> What needs to be done
Isolate every line in the data with the string "assert" and copy it.

※

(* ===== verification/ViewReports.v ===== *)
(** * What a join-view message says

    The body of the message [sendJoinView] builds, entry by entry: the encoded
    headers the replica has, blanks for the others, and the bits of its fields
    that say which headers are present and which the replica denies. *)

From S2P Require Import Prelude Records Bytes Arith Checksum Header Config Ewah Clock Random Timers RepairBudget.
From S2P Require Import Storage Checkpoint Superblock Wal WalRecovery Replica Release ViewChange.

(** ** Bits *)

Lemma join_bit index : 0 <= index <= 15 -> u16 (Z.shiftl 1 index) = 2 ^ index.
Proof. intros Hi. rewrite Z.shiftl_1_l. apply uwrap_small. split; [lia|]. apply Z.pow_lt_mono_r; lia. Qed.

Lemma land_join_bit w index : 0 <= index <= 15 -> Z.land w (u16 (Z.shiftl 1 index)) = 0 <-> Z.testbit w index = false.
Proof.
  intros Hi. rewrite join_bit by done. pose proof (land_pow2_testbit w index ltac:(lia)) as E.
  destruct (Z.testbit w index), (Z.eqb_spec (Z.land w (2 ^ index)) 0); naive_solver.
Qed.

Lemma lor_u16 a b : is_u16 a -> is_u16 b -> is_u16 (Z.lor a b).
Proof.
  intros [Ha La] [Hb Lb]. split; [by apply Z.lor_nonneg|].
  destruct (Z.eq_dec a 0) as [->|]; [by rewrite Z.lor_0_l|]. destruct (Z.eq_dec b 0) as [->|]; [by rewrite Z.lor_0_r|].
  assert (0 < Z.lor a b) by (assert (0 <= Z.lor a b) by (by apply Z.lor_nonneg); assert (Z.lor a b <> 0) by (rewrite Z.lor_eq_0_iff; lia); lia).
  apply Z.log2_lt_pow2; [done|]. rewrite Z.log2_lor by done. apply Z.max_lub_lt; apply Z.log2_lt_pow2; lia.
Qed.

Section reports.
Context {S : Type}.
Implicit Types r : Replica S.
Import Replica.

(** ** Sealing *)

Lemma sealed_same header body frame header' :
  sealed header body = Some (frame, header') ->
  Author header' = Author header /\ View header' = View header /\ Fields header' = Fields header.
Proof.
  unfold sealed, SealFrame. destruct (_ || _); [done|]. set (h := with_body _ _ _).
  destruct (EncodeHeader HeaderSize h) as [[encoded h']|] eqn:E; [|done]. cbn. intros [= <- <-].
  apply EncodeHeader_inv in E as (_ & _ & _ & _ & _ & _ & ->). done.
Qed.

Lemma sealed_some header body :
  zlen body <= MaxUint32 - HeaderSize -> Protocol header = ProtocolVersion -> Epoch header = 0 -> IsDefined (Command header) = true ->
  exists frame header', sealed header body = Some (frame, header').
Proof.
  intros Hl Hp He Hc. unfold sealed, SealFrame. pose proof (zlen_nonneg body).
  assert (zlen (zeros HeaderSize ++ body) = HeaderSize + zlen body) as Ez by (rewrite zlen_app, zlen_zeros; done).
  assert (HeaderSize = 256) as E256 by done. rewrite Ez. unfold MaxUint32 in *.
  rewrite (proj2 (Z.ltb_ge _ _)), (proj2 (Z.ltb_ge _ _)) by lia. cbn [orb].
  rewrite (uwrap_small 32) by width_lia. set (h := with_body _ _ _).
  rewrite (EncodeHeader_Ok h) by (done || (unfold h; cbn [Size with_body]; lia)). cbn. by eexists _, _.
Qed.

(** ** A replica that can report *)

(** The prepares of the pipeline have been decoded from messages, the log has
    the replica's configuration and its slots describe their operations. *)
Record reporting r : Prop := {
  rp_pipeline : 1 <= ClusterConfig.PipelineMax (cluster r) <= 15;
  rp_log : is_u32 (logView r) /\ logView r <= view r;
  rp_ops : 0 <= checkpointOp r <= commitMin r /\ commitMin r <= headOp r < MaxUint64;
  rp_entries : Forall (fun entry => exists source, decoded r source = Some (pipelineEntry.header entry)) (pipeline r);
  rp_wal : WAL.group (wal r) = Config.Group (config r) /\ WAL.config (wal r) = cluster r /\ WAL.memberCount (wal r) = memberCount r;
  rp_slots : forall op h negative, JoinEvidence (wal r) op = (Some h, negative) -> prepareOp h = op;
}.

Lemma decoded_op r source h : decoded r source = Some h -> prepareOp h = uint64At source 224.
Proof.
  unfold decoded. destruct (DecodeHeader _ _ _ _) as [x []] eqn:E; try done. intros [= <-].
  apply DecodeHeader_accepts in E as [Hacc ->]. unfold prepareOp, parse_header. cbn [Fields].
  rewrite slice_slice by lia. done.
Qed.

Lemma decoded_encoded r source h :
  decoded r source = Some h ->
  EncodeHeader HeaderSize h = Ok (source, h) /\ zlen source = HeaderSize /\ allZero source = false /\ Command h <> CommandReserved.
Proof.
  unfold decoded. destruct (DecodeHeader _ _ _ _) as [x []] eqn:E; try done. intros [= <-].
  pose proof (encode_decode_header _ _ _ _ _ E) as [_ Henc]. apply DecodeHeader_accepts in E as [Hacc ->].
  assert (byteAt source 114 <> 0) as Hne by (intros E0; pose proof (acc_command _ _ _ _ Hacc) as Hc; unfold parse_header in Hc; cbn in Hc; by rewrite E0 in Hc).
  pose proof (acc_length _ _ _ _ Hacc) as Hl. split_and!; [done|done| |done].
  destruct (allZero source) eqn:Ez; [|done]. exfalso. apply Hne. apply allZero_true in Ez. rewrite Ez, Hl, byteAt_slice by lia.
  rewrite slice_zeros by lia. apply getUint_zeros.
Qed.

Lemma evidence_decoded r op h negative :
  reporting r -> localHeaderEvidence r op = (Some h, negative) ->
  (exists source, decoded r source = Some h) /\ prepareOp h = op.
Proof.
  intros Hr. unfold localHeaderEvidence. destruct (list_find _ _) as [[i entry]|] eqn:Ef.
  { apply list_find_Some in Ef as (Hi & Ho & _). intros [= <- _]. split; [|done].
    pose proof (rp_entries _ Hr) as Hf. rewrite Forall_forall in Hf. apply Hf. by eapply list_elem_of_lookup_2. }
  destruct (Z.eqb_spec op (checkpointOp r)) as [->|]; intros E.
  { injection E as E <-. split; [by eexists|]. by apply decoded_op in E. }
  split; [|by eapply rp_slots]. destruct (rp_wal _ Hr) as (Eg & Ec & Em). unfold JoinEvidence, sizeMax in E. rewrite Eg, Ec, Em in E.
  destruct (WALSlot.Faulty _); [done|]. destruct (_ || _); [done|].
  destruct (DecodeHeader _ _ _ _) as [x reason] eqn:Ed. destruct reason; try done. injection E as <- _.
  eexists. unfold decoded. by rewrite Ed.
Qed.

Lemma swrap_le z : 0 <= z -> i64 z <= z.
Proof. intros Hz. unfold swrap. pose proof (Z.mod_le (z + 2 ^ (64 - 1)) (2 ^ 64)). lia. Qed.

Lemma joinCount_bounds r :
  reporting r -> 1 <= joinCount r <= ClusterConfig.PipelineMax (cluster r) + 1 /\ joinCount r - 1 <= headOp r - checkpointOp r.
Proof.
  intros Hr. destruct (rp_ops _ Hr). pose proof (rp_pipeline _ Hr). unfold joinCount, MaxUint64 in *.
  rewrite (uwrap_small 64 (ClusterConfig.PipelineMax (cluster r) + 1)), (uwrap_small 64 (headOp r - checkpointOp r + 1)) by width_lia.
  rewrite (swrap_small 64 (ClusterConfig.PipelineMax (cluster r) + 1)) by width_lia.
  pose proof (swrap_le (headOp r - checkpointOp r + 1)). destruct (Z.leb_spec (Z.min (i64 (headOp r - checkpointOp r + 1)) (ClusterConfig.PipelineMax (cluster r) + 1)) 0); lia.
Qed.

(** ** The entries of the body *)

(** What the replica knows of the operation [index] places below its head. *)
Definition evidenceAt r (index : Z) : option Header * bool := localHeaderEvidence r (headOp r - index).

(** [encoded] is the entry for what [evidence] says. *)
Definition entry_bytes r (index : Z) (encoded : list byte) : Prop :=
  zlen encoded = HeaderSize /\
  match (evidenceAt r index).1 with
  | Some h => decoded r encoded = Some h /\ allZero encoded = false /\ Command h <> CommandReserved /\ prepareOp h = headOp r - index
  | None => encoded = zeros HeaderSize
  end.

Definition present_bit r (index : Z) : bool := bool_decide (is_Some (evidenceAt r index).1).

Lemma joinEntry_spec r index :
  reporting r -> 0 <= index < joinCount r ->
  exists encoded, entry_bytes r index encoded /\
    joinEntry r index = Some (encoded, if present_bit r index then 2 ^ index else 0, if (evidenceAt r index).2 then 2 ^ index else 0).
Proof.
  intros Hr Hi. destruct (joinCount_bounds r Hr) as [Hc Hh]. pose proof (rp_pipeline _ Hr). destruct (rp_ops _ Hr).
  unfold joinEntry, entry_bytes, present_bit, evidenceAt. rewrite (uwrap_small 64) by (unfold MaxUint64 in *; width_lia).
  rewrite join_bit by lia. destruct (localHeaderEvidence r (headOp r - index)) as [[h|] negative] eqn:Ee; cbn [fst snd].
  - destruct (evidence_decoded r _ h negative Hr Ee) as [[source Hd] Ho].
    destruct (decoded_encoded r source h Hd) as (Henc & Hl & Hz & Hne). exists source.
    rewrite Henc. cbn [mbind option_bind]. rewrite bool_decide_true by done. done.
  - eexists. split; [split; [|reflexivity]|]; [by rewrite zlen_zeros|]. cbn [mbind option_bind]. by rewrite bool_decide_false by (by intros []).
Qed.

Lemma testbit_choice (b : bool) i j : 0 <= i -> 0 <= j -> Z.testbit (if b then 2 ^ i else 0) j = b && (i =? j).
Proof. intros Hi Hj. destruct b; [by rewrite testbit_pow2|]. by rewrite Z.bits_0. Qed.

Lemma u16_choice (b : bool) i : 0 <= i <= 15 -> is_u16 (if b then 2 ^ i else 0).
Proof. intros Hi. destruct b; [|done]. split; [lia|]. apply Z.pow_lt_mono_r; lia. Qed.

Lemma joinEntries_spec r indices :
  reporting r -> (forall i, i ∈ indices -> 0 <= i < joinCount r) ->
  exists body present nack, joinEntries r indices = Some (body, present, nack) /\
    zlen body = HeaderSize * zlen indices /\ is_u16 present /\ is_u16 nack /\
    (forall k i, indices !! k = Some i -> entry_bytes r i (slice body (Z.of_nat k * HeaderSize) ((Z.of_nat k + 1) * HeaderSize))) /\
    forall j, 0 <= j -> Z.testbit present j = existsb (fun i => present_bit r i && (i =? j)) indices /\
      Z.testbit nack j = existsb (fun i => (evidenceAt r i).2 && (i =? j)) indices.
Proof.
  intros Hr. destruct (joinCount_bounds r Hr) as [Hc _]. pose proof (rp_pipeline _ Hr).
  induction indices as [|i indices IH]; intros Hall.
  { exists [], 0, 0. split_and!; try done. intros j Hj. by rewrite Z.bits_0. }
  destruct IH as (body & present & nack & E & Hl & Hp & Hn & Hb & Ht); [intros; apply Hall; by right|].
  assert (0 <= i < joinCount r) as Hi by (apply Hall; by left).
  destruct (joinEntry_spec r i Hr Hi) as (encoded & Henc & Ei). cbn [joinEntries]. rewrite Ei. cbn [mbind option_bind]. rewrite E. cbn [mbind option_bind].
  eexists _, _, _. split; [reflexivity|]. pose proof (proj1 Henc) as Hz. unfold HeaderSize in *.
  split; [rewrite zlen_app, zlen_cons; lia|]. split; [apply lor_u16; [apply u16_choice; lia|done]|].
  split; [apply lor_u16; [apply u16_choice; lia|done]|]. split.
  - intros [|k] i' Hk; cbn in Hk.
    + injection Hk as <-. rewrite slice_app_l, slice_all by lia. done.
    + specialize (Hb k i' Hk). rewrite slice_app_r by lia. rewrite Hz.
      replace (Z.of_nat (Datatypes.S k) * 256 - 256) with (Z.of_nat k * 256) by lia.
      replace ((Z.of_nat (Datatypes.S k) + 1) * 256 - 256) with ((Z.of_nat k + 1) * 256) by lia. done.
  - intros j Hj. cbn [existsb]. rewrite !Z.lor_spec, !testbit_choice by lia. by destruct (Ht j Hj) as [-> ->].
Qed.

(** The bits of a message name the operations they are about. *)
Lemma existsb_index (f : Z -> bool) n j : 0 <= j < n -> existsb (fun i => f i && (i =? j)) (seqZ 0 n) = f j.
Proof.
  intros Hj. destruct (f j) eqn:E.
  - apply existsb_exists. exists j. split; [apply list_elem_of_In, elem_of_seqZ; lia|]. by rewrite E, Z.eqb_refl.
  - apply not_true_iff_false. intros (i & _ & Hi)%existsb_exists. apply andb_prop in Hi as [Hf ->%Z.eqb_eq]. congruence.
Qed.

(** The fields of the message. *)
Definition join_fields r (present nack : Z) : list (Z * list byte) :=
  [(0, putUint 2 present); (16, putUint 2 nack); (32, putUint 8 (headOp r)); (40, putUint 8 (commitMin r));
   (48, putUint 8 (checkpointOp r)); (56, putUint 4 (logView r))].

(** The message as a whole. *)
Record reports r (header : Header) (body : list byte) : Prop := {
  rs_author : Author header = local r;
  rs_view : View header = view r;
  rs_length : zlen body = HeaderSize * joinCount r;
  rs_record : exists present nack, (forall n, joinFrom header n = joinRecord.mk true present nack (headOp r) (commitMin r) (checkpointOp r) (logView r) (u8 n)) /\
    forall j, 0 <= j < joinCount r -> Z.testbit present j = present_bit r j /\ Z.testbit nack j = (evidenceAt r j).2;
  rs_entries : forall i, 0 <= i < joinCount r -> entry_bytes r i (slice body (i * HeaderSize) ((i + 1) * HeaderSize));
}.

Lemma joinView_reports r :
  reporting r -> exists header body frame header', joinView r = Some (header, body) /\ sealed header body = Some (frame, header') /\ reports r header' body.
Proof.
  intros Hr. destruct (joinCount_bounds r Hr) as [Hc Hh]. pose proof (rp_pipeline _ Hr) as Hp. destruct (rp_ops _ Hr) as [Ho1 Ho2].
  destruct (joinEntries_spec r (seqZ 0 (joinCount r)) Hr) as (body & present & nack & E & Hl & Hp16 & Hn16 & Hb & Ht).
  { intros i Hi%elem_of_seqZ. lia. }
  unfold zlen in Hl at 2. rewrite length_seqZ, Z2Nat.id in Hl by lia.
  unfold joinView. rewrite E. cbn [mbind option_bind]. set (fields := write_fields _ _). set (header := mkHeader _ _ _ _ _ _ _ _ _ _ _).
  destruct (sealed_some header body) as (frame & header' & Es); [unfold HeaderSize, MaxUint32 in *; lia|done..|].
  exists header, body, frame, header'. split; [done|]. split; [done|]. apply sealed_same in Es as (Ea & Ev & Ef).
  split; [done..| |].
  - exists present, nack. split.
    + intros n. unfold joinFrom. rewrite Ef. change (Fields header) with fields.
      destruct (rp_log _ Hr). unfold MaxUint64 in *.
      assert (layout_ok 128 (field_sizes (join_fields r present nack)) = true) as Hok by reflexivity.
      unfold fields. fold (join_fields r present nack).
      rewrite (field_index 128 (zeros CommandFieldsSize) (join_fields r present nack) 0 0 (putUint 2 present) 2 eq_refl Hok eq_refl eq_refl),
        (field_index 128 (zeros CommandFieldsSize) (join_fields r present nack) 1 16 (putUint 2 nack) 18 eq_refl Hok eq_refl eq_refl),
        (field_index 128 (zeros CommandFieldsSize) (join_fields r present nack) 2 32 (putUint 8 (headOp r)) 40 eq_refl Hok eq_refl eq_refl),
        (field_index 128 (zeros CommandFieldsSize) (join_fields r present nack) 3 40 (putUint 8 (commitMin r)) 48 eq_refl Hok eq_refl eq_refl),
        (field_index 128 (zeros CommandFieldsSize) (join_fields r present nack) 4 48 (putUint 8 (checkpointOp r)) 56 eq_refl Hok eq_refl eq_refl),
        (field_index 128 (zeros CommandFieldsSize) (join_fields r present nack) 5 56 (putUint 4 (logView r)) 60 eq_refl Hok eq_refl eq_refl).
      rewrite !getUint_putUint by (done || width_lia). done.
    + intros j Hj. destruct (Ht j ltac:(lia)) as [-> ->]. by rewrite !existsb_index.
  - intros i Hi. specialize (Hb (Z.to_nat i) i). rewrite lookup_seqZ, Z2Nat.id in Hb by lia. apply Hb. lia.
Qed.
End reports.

※

> Task response
  assert (0 < Z.lor a b) by (assert (0 <= Z.lor a b) by (by apply Z.lor_nonneg); assert (Z.lor a b <> 0) by (rewrite Z.lor_eq_0_iff; lia); lia).
  assert (zlen (zeros HeaderSize ++ body) = HeaderSize + zlen body) as Ez by (rewrite zlen_app, zlen_zeros; done).
  assert (HeaderSize = 256) as E256 by done. rewrite Ez. unfold MaxUint32 in *.
  assert (byteAt source 114 <> 0) as Hne by (intros E0; pose proof (acc_command _ _ _ _ Hacc) as Hc; unfold parse_header in Hc; cbn in Hc; by rewrite E0 in Hc).
  assert (0 <= i < joinCount r) as Hi by (apply Hall; by left).
      assert (layout_ok 128 (field_sizes (join_fields r present nack)) = true) as Hok by reflexivity.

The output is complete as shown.